Excerpted data
(** No step is left pending by an execution that started with pending and passed
    steps only: follow the dependencies down. *)
Lemma all_passed steps steps' :
  sound_steps steps → Forall2 evolves steps steps' → ReadySteps steps' = [] →
  Forall (λ s, Step_Status s = StepPending ∨ Step_Status s = StepPassed) steps →
  Forall (λ s, Step_Status s = StepPassed) steps'.
Proof.
  intros [Hnd Hg] Hev Hr Hall. rewrite Forall_forall in *.
  assert (∀ x, grounded (step_deps steps)
    (step_missing (list_to_set (Step_ID <$> steps))) x →
    ∀ s', s' ∈ steps' → Step_ID s' = x → Step_Status s' = StepPassed) as Hx.
  { induction 1 as [x _ _ IH]. intros s' Hs' <-.
    destruct (Forall2_elem_of_r _ _ _ _ Hev Hs') as (s & Hs & Hi & Hd & Hst).
    destruct (Hall s Hs) as [Hp|Hp], Hst as [Hst|[_ Hst]]; try congruence.
    assert (s' ∈ ReadySteps steps') as Hin; [|rewrite Hr in Hin; by apply elem_of_nil in Hin].
    apply elem_of_ReadySteps. split_and!; [done|congruence|].
    intros c Hc Hdep. eapply IH; [|exact Hc|done].
    rewrite Hi, step_deps_eq by done. by rewrite <-Hd. }
  intros s' Hs'. destruct (Forall2_elem_of_r _ _ _ _ Hev Hs') as (s & Hs & Hi & _).
  eapply Hx; [|exact Hs'|exact Hi]. by apply Hg.
Qed.

Lemma not_ready steps s :
  ReadySteps steps = [] → s ∈ steps → Step_Status s = StepPending →
  ∃ c, c ∈ steps ∧ Step_ID c ∈ Dependencies s ∧ Step_Status c ≠ StepPassed.
Proof.
  intros Hr Hs Hp.
  destruct (decide (Exists (λ c, Step_ID c ∈ Dependencies s ∧ Step_Status c ≠ StepPassed) steps))
    as [He|He]; [by apply Exists_exists in He|].
  exfalso. assert (s ∈ ReadySteps steps) as Hin; [|rewrite Hr in Hin; by apply elem_of_nil in Hin].
  apply elem_of_ReadySteps. split_and!; [done..|]. intros c Hc Hd.
  destruct (decide (Step_Status c = StepPassed)); [done|].
  destruct He. apply Exists_exists. eauto.
Qed.

(** ** A run in a healthy runtime *)

Lemma emit_runs run typ s msg pr st u st' :
  emit m run typ s msg pr st = (u, st') → runs st' = runs st.
Proof.
  unfold emit. destruct (Events m).
  - intros (t & st1 & Ht & [= _ <-])%mthen_inv. simpl.
    unfold outside in Ht. destruct (Now m _) as [t' w']. by injection Ht as _ <-.
  - by intros [= _ <-].
Qed.

Definition healthy (p : runtime.Provider W) : Prop :=
  (∀ spec w, ∃ rt w', runtime.Create p spec w = ((rt, None), w')) ∧
  (∀ t id c w, ∃ r w', runtime.Exec p t id c w = ((r, None), w') ∧ runtime.ExitCode r = 0).

Definition known_steps (ids : list string) : Prop :=
  ∀ id man, id ∈ ids → id = "runtime" ∨ is_Some (commands man !! id).

(** What the manager asks of its store, if it has one, where [holds r w] says that the store
    has the run [r]: a saved run is held, a run that is held can be saved again and is what
    the store answers, and neither the clock nor the runtime disturb it. *)
Record dependable (p : runtime.Provider W) (holds : Run → W → Prop) : Prop := mkDependable {
  dep_runtime : Manager_Runtime m = Some p;
  dep_healthy : healthy p;
  dep_create spec r w : holds r w → holds r (runtime.Create p spec w).2;
  dep_exec t id c r w : holds r w → holds r (runtime.Exec p t id c w).2;
  dep_now r w : holds r w → holds r (Now m w).2;
  dep_saved r w : match Manager_Store m with
    | Some store => ∀ w', Store_Save store r w = (None, w') → holds r w'
    | None => holds r w
    end;
  dep_save r0 r w : holds r0 w → Run_ID r = Run_ID r0 →
    match Manager_Store m with Some store => (Store_Save store r w).1 = None | None => True end;
  dep_get r w : holds r w →
    match Manager_Store m with
    | Some store => ∃ w', Store_Get store (Run_ID r) w = (Ok r, w') ∧ holds r w'
    | None => True
    end
}.

Section dependable.
Context (p : runtime.Provider W) (holds : Run → W → Prop).
Hypothesis dep : dependable p holds.

(** Some state of the run is held. *)
Definition kept (run : Run) (st : mstate W) : Prop :=
  ∃ r0, holds r0 (outer st) ∧ Run_ID run = Run_ID r0.

Lemma save_ok run st :
  kept run st → ∃ w', save m run st =
    (None, mkState (<[Run_ID run := run]> (runs st)) (published st) w') ∧ holds run w'.
Proof using dep.
  intros (r0 & Hr0 & Hid). unfold save, mthen, put_run, outside, mret.
  pose proof (dep_saved _ _ dep run (outer st)) as Hsaved.
  pose proof (dep_save _ _ dep _ run _ Hr0 Hid) as Hsave.
  destruct (Manager_Store m) as [store|]; cbn.
  - destruct (Store_Save store run (outer st)) as [err w']. cbn in Hsave. subst err.
    exists w'. split; [done|by apply Hsaved].
  - by exists (outer st).
Qed.

Lemma now_holds st t st' r :
  outside (Now m) st = (t, st') → holds r (outer st) → holds r (outer st').
Proof using dep.
  unfold outside. pose proof (dep_now _ _ dep r (outer st)) as Hn. destruct (Now m (outer st)).
  intros [= _ <-]. exact Hn.
Qed.
Lemma emit_holds run typ s msg pr st u st' r :
  emit m run typ s msg pr st = (u, st') → holds r (outer st) → holds r (outer st').
Proof using dep.
  unfold emit. destruct (Events m); [|by intros [= _ <-]].
  intros (t & st1 & Ht & [= _ <-])%mthen_inv Hr. cbn. by eapply now_holds.
Qed.

(** Saving and announcing, then going on. *)
Lemma save_then {A} run typ s msg pr st (failed : goerror → A) (k : M (mstate W) A) :
  kept run st → ∃ st', holds run (outer st') ∧
    (let! err := save m run in
     match err with
     | Some e => mret (failed e)
     | None => let! _ := emit m run typ s msg pr in k
     end) st = k st' ∧ runs st' = <[Run_ID run := run]> (runs st).
Proof using dep.
  intros (w' & Hs & Hh)%save_ok. unfold mthen at 1. rewrite Hs. unfold mthen.
  destruct (emit _ _ _ _ _ _ _) as [u st'] eqn:He. exists st'. split; [by eapply emit_holds|].
  split; [done|]. unfold emit in He. destruct (Events m); [|by injection He as _ <-].
  apply mthen_inv in He as (t & st1 & Ht & [= _ <-]). cbn.
  unfold outside in Ht. destruct (Now m _). by injection Ht as _ <-.
Qed.

Lemma perform_succeeds run s st :
  known_steps [Step_ID s] → kept run st →
  ∃ run' st', perform m p run s st = (Continue run', st') ∧ Run_ID run' = Run_ID run ∧ kept run' st'.
Proof using dep.
  intros Hk (r0 & Hr0 & Hid). unfold perform.
  case_decide as Hs; [do 2 eexists; split; [done|]; split; [done|]; by exists r0|].
  unfold mthen at 1. unfold executeStep. rewrite decide_False by done.
  destruct (Hk (Step_ID s) (Run_Manifest (mark run (Step_ID s) StepRunning "" 0))
    ltac:(by left)) as [?|[c Hc]]; [done|]. rewrite Hc. unfold mthen, outside.
  pose proof (dep_exec _ _ dep None (RuntimeID (mark run (Step_ID s) StepRunning "" 0)) c _ _ Hr0) as Hx.
  destruct (proj2 (dep_healthy _ _ dep) None (RuntimeID (mark run (Step_ID s) StepRunning "" 0)) c (outer st))
    as (r & w' & Hex & Hz). rewrite Hex in *. rewrite Hz.
  do 2 eexists. split; [done|]. split; [done|]. by exists r0.
Qed.

Lemma run_ready_succeeds ready run st :
  known_steps (Step_ID <$> ready) → kept run st →
  ∃ run' st', run_ready m p ready run st = (Continue run', st') ∧ Run_ID run' = Run_ID run ∧ kept run' st'.
Proof using dep.
  revert run st. induction ready as [|s ready IH]; intros run st Hk Hh; [by do 2 eexists|].
  cbn [run_ready]. destruct (perform_succeeds run s st) as (run1 & st1 & Hp & Hid1 & Hk1); [|done|].
  { intros id man ->%list_elem_of_singleton. apply Hk. by left. }
  unfold mthen at 1. rewrite Hp.
  destruct (save_then (run1 <| LastSuccessfulStep := Step_ID s |>) "environment.installation.completed"
    (Step_ID s) (Step_Name s) 100 st1 (λ e, Return zero_Run (Some e))
    (run_ready m p ready (run1 <| LastSuccessfulStep := Step_ID s |>))) as (st2 & Hh2 & -> & _); [done|].
  destruct (IH (run1 <| LastSuccessfulStep := Step_ID s |>) st2) as (run' & st' & Hr & Hid & Hk').
  - intros id man Hin. apply Hk. by right.
  - by eexists.
  - exists run', st'. split; [done|]. split; [by rewrite Hid|done].
Qed.

Lemma rounds_succeeds fuel run st :
  NoDup (Step_ID <$> Steps run) → (pending (Steps run) < fuel)%nat →
  Run_CancelRequested run = false → known_steps (Step_ID <$> Steps run) → kept run st →
  ∃ out st', rounds m fuel p run st = (Some (out, None), st') ∧ Run_ID out = Run_ID run ∧ holds out (outer st').
Proof using dep.
  revert run st. induction fuel as [|fuel IH]; intros run st Hnd Hf Hc Hk Hh; [lia|].
  cbn [rounds]. rewrite Hc. unfold mthen at 1 2.
  destruct (ReadySteps (Steps run)) as [|r rs] eqn:Er.
  { unfold finish, mthen at 1. destruct (outside (Now m) st) as [now st1] eqn:Ht.
    destruct (save_then (run <| Run_Status := Ready |> <| Run_CompletedAt := Some now |>) "environment.ready"
      "" "Project Computer is ready" 100 st1 (λ e, (zero_Run, Some e))
      (mret (run <| Run_Status := Ready |> <| Run_CompletedAt := Some now |>, None))) as (st2 & Hh2 & -> & _).
    { destruct Hh as (r0 & Hr0 & Hid). exists r0. split; [by eapply now_holds|done]. }
    do 2 eexists. split; [done|]. split; [done|exact Hh2]. }
  destruct (run_ready_succeeds (r :: rs) run st) as (run1 & st1 & Hrr & Hid1 & Hk1); [|done|].
  { intros id man Hid. apply Hk. rewrite <-Er in Hid.
    apply list_elem_of_fmap in Hid as (s & -> & [Hs _]%elem_of_ReadySteps).
    by apply list_elem_of_fmap_2. }
  rewrite Hrr. apply run_ready_continue in Hrr as [Hrr Hc1]. rewrite <-Er in Hrr.
  destruct (round_evolves _ _ Hnd Hrr) as [Hev Hlt]. rewrite Er in Hlt.
  specialize (Hlt ltac:(done)).
  destruct (IH run1 st1) as (out & st' & Ho & Hid & Hh');
    [by rewrite (evolves_ids _ _ Hev)|lia|by rewrite Hc1|by rewrite (evolves_ids _ _ Hev)|done|].
  exists out, st'. split; [done|]. split; [congruence|done].
Qed.

Lemma run_rounds_succeeds run st :
  NoDup (Step_ID <$> Steps run) → Run_CancelRequested run = false →
  known_steps (Step_ID <$> Steps run) → kept run st →
  ∃ out st', run_rounds m p run st = ((out, None), st') ∧ Run_ID out = Run_ID run ∧ holds out (outer st').
Proof using dep.
  intros Hnd Hc Hk Hh. unfold run_rounds, mthen, mret.
  destruct (rounds_succeeds (rounds_fuel run) run st) as (out & st' & -> & Hid & Ho); [done|..|by do 2 eexists].
  2-4: done.
  pose proof (length_filter (λ s, Step_Status s = StepPending) (Steps run)).
  unfold rounds_fuel, pending. lia.
Qed.

Lemma allocated_succeeds run st :
  NoDup (Step_ID <$> Steps run) → Run_CancelRequested run = false →
  known_steps (Step_ID <$> Steps run) → kept run st →
  ∃ out st', allocated m run st = ((out, None), st') ∧ Run_ID out = Run_ID run ∧ holds out (outer st').
Proof using dep.
  intros Hnd Hc Hk (r0 & Hr0 & Hid0). unfold allocated. rewrite (dep_runtime _ _ dep).
  case_decide; [|by apply run_rounds_succeeds; [..|exists r0]]. unfold mthen at 1, outside.
  set (spec := runtime.mkSpec ("suda-" +:+ Run_ProjectID run) ""
    (environment.CPU (environment.Resources (Run_Manifest run)))
    (environment.MemoryBytes (environment.Resources (Run_Manifest run)))
    (environment.DiskBytes (environment.Resources (Run_Manifest run))) "controlled").
  pose proof (dep_create _ _ dep spec _ _ Hr0) as Hcr.
  destruct (proj1 (dep_healthy _ _ dep) spec (outer st)) as (rt & w' & Hx). rewrite Hx in *.
  destruct (save_then (run <| RuntimeID := runtime.Runtime_ID rt |>) "environment.runtime.created" "runtime"
    "Project Computer runtime created" 0 (mkState (runs st) (published st) w') (λ e, (zero_Run, Some e))
    (run_rounds m p (run <| RuntimeID := runtime.Runtime_ID rt |>))) as (st2 & Hh2 & -> & _).
  { by exists r0. }
  destruct (run_rounds_succeeds (run <| RuntimeID := runtime.Runtime_ID rt |>) st2) as (out & st' & Ho & Hid & Hh');
    [done..|by eexists|].
  exists out, st'. split; [done|]. by rewrite Hid.
Qed.

(** The run is known to the manager: its store holds it or, without one, it is in memory. *)
Definition known (run : Run) (st : mstate W) : Prop :=
  holds run (outer st) ∧ (Manager_Store m = None → runs st !! Run_ID run = Some run).

Lemma get_known run st :
  known run st → ∃ st', get m (Run_ID run) st = (Ok run, st') ∧ known run st'.
Proof using dep.
  intros [Hh Hm]. unfold get. pose proof (dep_get _ _ dep run (outer st) Hh) as Hg.
  destruct (Manager_Store m) as [store|] eqn:Hst.
  - destruct Hg as (w' & Hg & Hh'). unfold mthen, outside, put_run, mret. rewrite Hg.
    eexists. split; [done|]. by split; [|rewrite Hst].
  - unfold in_memory. rewrite (Hm eq_refl). eexists. split; [done|]. by split; [|rewrite Hst].
Qed.

Lemma Provision_succeeds run st :
  known run st → Run_Status run = Planned →
  ValidateGraph (Steps run) = None → Run_CancelRequested run = false →
  known_steps (Step_ID <$> Steps run) →
  ∃ out st', Provision m (Run_ID run) st = ((out, None), st') ∧ Run_ID out = Run_ID run ∧ holds out (outer st').
Proof using dep.
  intros (st0 & Hg & Hk0)%get_known Hs Hv Hc Hk. unfold Provision, mthen at 1.
  rewrite Hg, Hv, Hs, !decide_False by done.
  unfold transition, mthen at 1, mthen at 1.
  destruct (save_ok (run <| Run_Status := Allocating |>) st0) as (w' & -> & Hh').
  { exists run. by destruct Hk0. }
  unfold mthen at 1, mret.
  destruct (emit _ _ _ _ _ _ _) as [u st2] eqn:He. apply (emit_holds _ _ _ _ _ _ _ _ _ He) in Hh'.
  apply ValidateGraph_sound in Hv as [Hnd _].
  destruct (allocated_succeeds (run <| Run_Status := Allocating |>) st2) as (out & st' & Ho & Hid & Hh'');
    [done..|by eexists|]. exists out, st'. split; [done|]. by rewrite Hid.
Qed.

What you need to do
Of all the entries above, repeat only the lines from the line that has "Lemma perform_succeeds run" to the line that has "intros Hk (r0 & Hr0 & Hid). unfold perform.", both lines included, exactly.

Exercise solution
Lemma perform_succeeds run s st :
  known_steps [Step_ID s] → kept run st →
  ∃ run' st', perform m p run s st = (Continue run', st') ∧ Run_ID run' = Run_ID run ∧ kept run' st'.
Proof using dep.
  intros Hk (r0 & Hr0 & Hid). unfold perform.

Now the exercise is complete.